The reasons for Hasan's removal remain unclear, but Gibson's attorney revealed Wednesday that she has been accused of overstepping her authority to block other employees from lodging complaints or otherwise communicating with the school's board of trustees — accusations she claims arose only after she raised concerns over apparent financial irregularities.

Hasan's report, finalized in January, attributed the missing funds largely to a "total disregard" for internal controls and glaring lack of oversight throughout both the athletic department and the school's upper ranks.

"While no employee charged with the duty of financial oversight was aware of any accounting irregularities, they neither reviewed, assessed, recommended nor revised any existing policies or procedures," it reads.

Many of those named in the report, however, have characterized it as a fabrication designed to defame the college and its employees.

"It's a smear," Joyce Harley, the school's vice president for administration and finance, said in a Monday phone interview.
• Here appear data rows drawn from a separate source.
(* ===== verification/DisplayConfig.v ===== *)
(** Display configurations (src/platform/graphics/display_configuration.cpp,
    pixel_format_utils.cpp), the policies that fill them in
    (src/server/graphics/default_display_configuration_policy.cpp), the grouping
    of overlapping outputs (src/platform/graphics/overlapping_output_grouping.cpp)
    and where surfaces may be placed
    (src/server/shell/graphics_display_layout.cpp). *)

From S2P Require Import Prelude Geometry Float32.

(** ** Data *)
Inductive MirPixelFormat :=
  | format_invalid | abgr_8888 | xbgr_8888 | argb_8888 | xrgb_8888 | bgr_888 | rgb_888 | rgb_565 | rgba_5551 | rgba_4444.
#[export] Instance MirPixelFormat_eq_dec : EqDecision MirPixelFormat.
Proof. solve_decision. Defined.

Inductive MirOrientation := orientation_normal | orientation_left | orientation_inverted | orientation_right.
#[export] Instance MirOrientation_eq_dec : EqDecision MirOrientation.
Proof. solve_decision. Defined.

Inductive MirPowerMode := power_on | power_standby | power_suspend | power_off.
#[export] Instance MirPowerMode_eq_dec : EqDecision MirPowerMode.
Proof. solve_decision. Defined.

Record DisplayConfigurationMode := mkMode { mode_size : Size; vrefresh_hz : Z }.
#[export] Instance Mode_eq_dec : EqDecision DisplayConfigurationMode.
Proof. solve_decision. Defined.

(** Ids are numbers; physical data, scale, gamma and EDID are left out. *)
Record DisplayConfigurationOutput := mkOutput {
  output_id : Z;
  pixel_formats : list MirPixelFormat;
  modes : list DisplayConfigurationMode;
  preferred_mode_index : Z;
  connected : bool;
  used : bool;
  output_top_left : Point;
  current_mode_index : Z;
  current_format : MirPixelFormat;
  power_mode : MirPowerMode;
  orientation : MirOrientation
}.
#[export] Instance Output_eq_dec : EqDecision DisplayConfigurationOutput.
Proof. solve_decision. Defined.

(** A configuration as [for_each_output] shows it. *)
Definition DisplayConfiguration : Type := list DisplayConfigurationOutput.
#[export] Instance DisplayConfiguration_eq_dec : EqDecision DisplayConfiguration.
Proof. unfold DisplayConfiguration. apply _. Defined.

(** ** Pixel formats: the bits of the alpha channel, by the table *)
Definition alpha_bits (f : MirPixelFormat) : Z :=
  match f with
  | abgr_8888 | argb_8888 => 8
  | rgba_5551 => 1
  | rgba_4444 => 4
  | _ => 0
  end.
Definition valid_pixel_format (f : MirPixelFormat) : bool := bool_decide (f ≠ format_invalid).
Definition alpha_channel_depth (f : MirPixelFormat) : Z := if valid_pixel_format f then alpha_bits f else 0.
Definition contains_alpha (f : MirPixelFormat) : bool := negb (alpha_channel_depth f =? 0).

(** ** One output *)
Definition mode_at (o : DisplayConfigurationOutput) (i : Z) : option DisplayConfigurationMode :=
  if 0 <=? i then modes o !! Z.to_nat i else None.

Definition extents (o : DisplayConfigurationOutput) : Rectangle :=
  match mode_at o (current_mode_index o) with
  | None => rectangle0
  | Some m =>
      if bool_decide (orientation o = orientation_normal ∨ orientation o = orientation_inverted)
      then Rect (output_top_left o) (mode_size m)
      else Rect (output_top_left o) (Sz (height (mode_size m)) (width (mode_size m)))
  end.

Definition output_valid (o : DisplayConfigurationOutput) : bool :=
  if negb (connected o) then negb (used o)
  else
    bool_decide (current_format o ∈ pixel_formats o) &&
    bool_decide (is_Some (mode_at o (current_mode_index o))).
Definition configuration_valid (c : DisplayConfiguration) : bool := forallb output_valid c.

(** ** Policies *)
Definition size_max : Z := 2 ^ 64 - 1.
Definition select_mode_index (mode_index : Z) (ms : list DisplayConfigurationMode) : Z :=
  match ms with
  | [] => size_max
  | _ => if Z.of_nat (length ms) <=? mode_index then 0 else mode_index
  end.

Definition select_opaque_format (format : MirPixelFormat) (formats : list MirPixelFormat) : MirPixelFormat :=
  let format_in_formats := bool_decide (format ∈ formats) in
  if negb (contains_alpha format) && format_in_formats then format else
  match find_if (λ f, negb (contains_alpha f)) formats with
  | Some f => f
  | None => if format_in_formats then format else match formats with f :: _ => f | [] => format_invalid end
  end.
"I believe this is an effort to obfuscate and deflect from other issues that are facing the college, which is the suspension of the president and the general counsel."

According to Gibson's attorney Alan Zegas, she and Hasan recommended to the board one week before their suspensions that several employees, including Vice President for Administration and Finance Joyce Harley, be either terminated or otherwise disciplined for their roles in the scandal. None of the recommended action has been taken in the weeks that followed.

The records sought by the state, including documentation of athletic department travel expenses and credit card use, are already in the process of being compiled, according to Yamba, and should be delivered by the end of the month.

"My hope is that we'll produce them, present them fully and then we can take it from there," he said.

Attorney General spokesman Peter Aseltine said he could neither confirm nor deny the existence of any investigation.

Hasan's report states that Yamba — a president emeritus who oversaw Essex County College from 1980 to 2010 — authorized the credit card accounts in 2009, though he said Wednesday that only the president was permitted to have a school-issued credit card throughout most of his tenure.

Yamba added that cards were revoked from all athletic department employees and other workers since the fall, but admitted the subpoenas presented yet another bump in the road toward normalcy for students and faculty alike.

"We all care about the school," he said. "My primary focus is to make sure things are going on, the students are learning. These things will run their course and we'll find out what the eventual action is going to be."